3. Deficiencies in butyrate metabolism and transport in IBD

3. 1. Butyrate transport

Consistent with Roediger’s original studies, transport of butyrate appears to be significantly diminished in UC (Figure 1). Butyrate transport occurs through at least two mechanisms, including the H+-coupled MCT1 and MCT4 transporters and the Na+-coupled transporters SMCT1 and SMCT2 [27]. MCT1 is expressed on the apical and basolateral IEC membrane, whereas MCT4 exists only basolaterally. SMCT1 and SMCT2 are expressed exclusively on the apical IEC membrane. A number of studies have demonstrated that inflammatory mediators such as TNFα and IFNγ repress MCT1 and SMCT1 expression and function in IEC [28,29]. A meta-analysis of 12 datasets comparing expression of MCT1, SMCT1 and SMCT2 in healthy and UC colonic tissue revealed a significant (range 17%–95%) decrease in MCT and SMCT expression in 10 of the 12 studies examined [27]. Whether such decreases could account for the deficit in host butyrate is unclear, it is notable that MCT1 itself is upregulated by butyrate [30] and suggest decreased overall microbiota-derived butyrate likely contributes.

Figure 1.

Figure 1.

Comparison of mucosal energy procurement in healthy and IBD tissue. In the healthy mucosa (shown on left), energy within the mucosa is derived from the diet and from the microbiota. Highlighted here is the high energy demand needed to maintain the epithelial apical tight junction-actin complex. Creatine is primarily derived from the diet whereas short-chain fatty acids (esp. butyrate) and purines (esp. hypoxanthine) are derived from microbial sources and are captured as substrates for ATP generation that supports actin polymerization of G-actin to F-actin in the apical epithelial TJ complex. During bouts of active IBD (shown on right), the combination of diminished nutrient absorption and dysbiosis result in a “starved gut” phenotype that manifests in defective mucosal barrier and perpetuation of disease. See text for details. CK: creatine kinase, CrT: creatine transporter, MCT: monocarboxylic acid transporter, ENT: equilibrative nucleoside transporter, HDAC: histone deacetylase.

3. 2. HDAC inhibition

Beyond energy provision, SCFAs fundamentally regulate gene expression. Butyrate, for example, potently regulates transcription through HDAC inhibition (Figure 1). HDACs represent a family of enzymes that selectively remove acetyl groups from lysines on histones and nonhistone proteins. HDACs can either inhibit or promote transcriptional activity, depending on the individual promoter and open or closed nature of chromatin. HDACs are generally classified in four groups: class I (HDAC1, 2, 3, 8); class II (HDAC4, 5, 6, 7, 9, 10); class III (SIRT1-7); and class IV (HDAC11), originally dependent on their homology to yeast HDAC. Propionate and acetate show little to no HDAC inhibitory activity [31]. Inhibiting the deacetylation of histones allows genomic DNA to remain accessible to transcription machinery. HDAC inhibition impacts expression of ~2% of mammalian genes [31,32]. Butyrate also stabilizes HIF, a master transcription factor in the mucosa [8], via direct inhibition of the prolyl hydroxylase (PHD) enzymes that regulatorily degrade HIF [33] and limitation of oxygen availability necessary for PHD function through increased oxygen utilization through energy-harvesting butyrate metabolism [19].

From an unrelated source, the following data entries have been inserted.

Definition call (tx : Tx) : Prog (option Bytes) :=
  raw ← ask (λ h, ou_call Out h tx); _ ← emit (Called tx); ret raw.
(** [send_transaction] and, when it is accepted, [get_receipt]; the status of the receipt is not read. *)
Definition transact (tx : Tx) : Prog bool :=
  pending ← ask (λ h, ou_send Out h tx);
  _ ← emit (Sent tx);
  match pending with
  | None => ret false
  | Some tx_hash =>
      receipt ← ask (λ h, ou_receipt Out h tx_hash);
      _ ← emit (Confirmed tx_hash);
      ret (bool_decide (is_Some receipt))
  end.
(** Transactions in turn, up to the first that fails. *)
Fixpoint transact_all (txs : list Tx) : Prog bool :=
  match txs with
  | [] => ret true
  | tx :: txs => ok ← transact tx; if ok : bool then transact_all txs else ret false
  end.

(** ** The chain and the contracts *)

Definition TEN_ETH : Z := 10000000000000000000.
Definition HUNDRED_THOUSAND_USDC : Z := 100000000000000000000000.
Definition pay (from to value : Z) : Tx := {| tx_from := Some from; tx_to := to; tx_input := None; tx_value := value |}.
Definition invoke (from to : Z) (input : Calldata) : Tx :=
  {| tx_from := Some from; tx_to := to; tx_input := Some input; tx_value := 0 |}.
Definition query (to : Z) (input : Calldata) : Tx :=
  {| tx_from := None; tx_to := to; tx_input := Some input; tx_value := 0 |}.

Definition fund_and_authorize (deployer_key signer_address attestation_router : Bytes) : Prog bool :=
  match parse_key deployer_key, parse_address signer_address with
  | Some signer, Some to =>
      ok ← transact (pay signer to TEN_ETH);
      if ok : bool then
        match parse_address attestation_router with
        | Some router => transact (invoke signer router (AuthorizeTEE to))
        | None => ret false
        end
      else ret false
  | _, _ => ret false
  end.

Definition fund_test_wallet (deployer_key fund_address usdc_token : Bytes) : Prog bool :=
  match parse_key deployer_key, parse_address fund_address with
  | Some signer, Some to =>
      ok ← transact (pay signer to TEN_ETH);
      if ok : bool then
        match parse_address usdc_token with
        | Some usdc => transact (invoke signer usdc (Mint to HUNDRED_THOUSAND_USDC))
        | None => ret false
        end
      else ret false
  | _, _ => ret false
  end.

Definition deposit_as_trader (trader_key usdc_token account_contract : Bytes) : Prog bool :=
  match parse_key trader_key, parse_address usdc_token, parse_address account_contract with
  | Some signer, Some usdc, Some account =>
      transact_all [invoke signer usdc (Approve account HUNDRED_THOUSAND_USDC);
                    invoke signer account (Deposit usdc HUNDRED_THOUSAND_USDC)]
  | _, _, _ => ret false
  end.

(** A failure of one of these is fatal in [up]. *)
Definition must (m : Prog bool) : Prog () := ok ← m; if ok : bool then ret () else die.

Definition run_forge_script (target : string) (env : list (string * Bytes)) : Prog Bytes :=
  out ← run_output {| program := "forge";
    args := [into_bytes "script"; into_bytes target; into_bytes "--rpc-url"; ANVIL_RPC; into_bytes "--broadcast"];
    envs := env |};
  match out with
  | Some (true, stdout, stderr) => ret (stdout ++ newline :: stderr)
  | _ => die
  end.

Fixpoint wait_http_ok (url : Bytes) (timeout_secs : nat) : Prog (option ()) :=
  match timeout_secs with
  | O => ret None
  | S n =>
      body ← get url;
      match body with Some _ => ret (Some ()) | None => _ ← sleep 1000; wait_http_ok url n end
  end.

Fixpoint wait_pubkey (matcher_url : Bytes) (timeout_secs : nat) : Prog (option Bytes) :=
  match timeout_secs with
  | O => ret None
  | S n =>
      body ← get (matcher_url ++ into_bytes "/pubkey");
      match body ≫= parse_pubkey with
      | Some settlement_address => ret (Some settlement_address)
      | None => _ ← sleep 1000; wait_pubkey matcher_url n
      end
  end.

(** ** Trades *)

Definition is_unreserved (a : Ascii.ascii) : bool :=
  let n := byte_value a in
  bool_decide (48 ≤ n ≤ 57) || bool_decide (65 ≤ n ≤ 90) || bool_decide (97 ≤ n ≤ 122)
  || bool_decide (a ∈ into_bytes "-_.~").
Definition hex_digit (d : Z) : Ascii.ascii := Ascii.ascii_of_N (Z.to_N (if decide (d < 10) then 48 + d else 55 + d)).
(** [%{:02X}]. *)
Definition urlencoding_encode (s : Bytes) : Bytes :=
  s ≫= λ a, if is_unreserved a then [a]
            else [Ascii.ascii_of_N 37; hex_digit (byte_value a / 16); hex_digit (byte_value a mod 16)].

3. 3. Shaping the immune response

There is significant interest in understanding how butyrate and other SCFA influence immune responses. One of the more recent mechanisms of action include SCFA-mediated activation of G-protein–coupled receptor (GPR) signaling. GPR41 or free fatty acid receptor 3 (FFAR3), GPR43 or FFAR2, GPR109A, and GPR164 have been identified as SCFA receptors, with FFAR2 and GPR109A being more specific for butyrate [34,35]. Activation of these receptors on IEC trigger the production and secretion of interleukin-10 (IL-10) and IL-18 to suppress inflammation [36]. Signaling through these GPRs is not limited to IECs. Regulatory T cells (Tregs) express SCFA-responsive G-protein coupled receptors (GPCRs), the ligation of which promotes histone H3 acetylation of the FoxP3 promoter to influence Treg differentiation [37,38]. Furthermore, butyrate suppresses TH17 cells through GPCR activation to promote Treg and intestinal homeostasis in colitis [39,40].

3. 4. Cytoskeletal regulation

A recent genome-wide single cell RNA profiling of SCFA-regulated gene expression identified a cytoskeletal cluster of genes regulated by butyrate-elicited HDAC inhibition [41]. Based initially on the regulation of barrier function and wound healing, this unbiased approach revealed a prominent induction of gene transcripts important in cell migration, tight junction formation/maintenance and myosin/kinesin-based motor complexes (Figure 1).

Pursuance of one of these butyrate targets, namely synaptopodin (SYNPO), revealed the novel expression and function of cytoskeletal regulation in the mucosa. Originally described in kidney and post-synaptic densities [42,43], SYNPO belongs to the class of proline-rich actin-associated proteins that regulate cell shape and motility [4446]. These studies with butyrate revealed that depletion of the microbiota abrogated SYNPO expression in the mouse colon and could be rescued with butyrate repletion. Model colitis studies in Synpo-deficient mice demonstrated exacerbated disease susceptibility and increased intestinal permeability, revealing a new role for butyrate as a mechanistic link between microbiota-derived butyrate and barrier function. As such, these studies highlight the implications of SCFA dysregulation beyond mere energy imbalance in the intestinal mucosa.

4. Deficiencies of creatine metabolism and transport in IBD

Beyond defects in SCFA assimilation and utilization, it is more recently appreciated that storage pools of energy may also be deficient in IBD. These storage pools, or energy reserves, are provided largely by the phosphocreatine (PCr) shuttle, and recent investigations have defined an important role for creatine in intestinal inflammation. Approximately 50% of creatine is obtained through our diet and 50% is synthesized endogenously [47]. Dietary creatine is minimally digested with almost 100% absorbed in passage through the small intestine [47].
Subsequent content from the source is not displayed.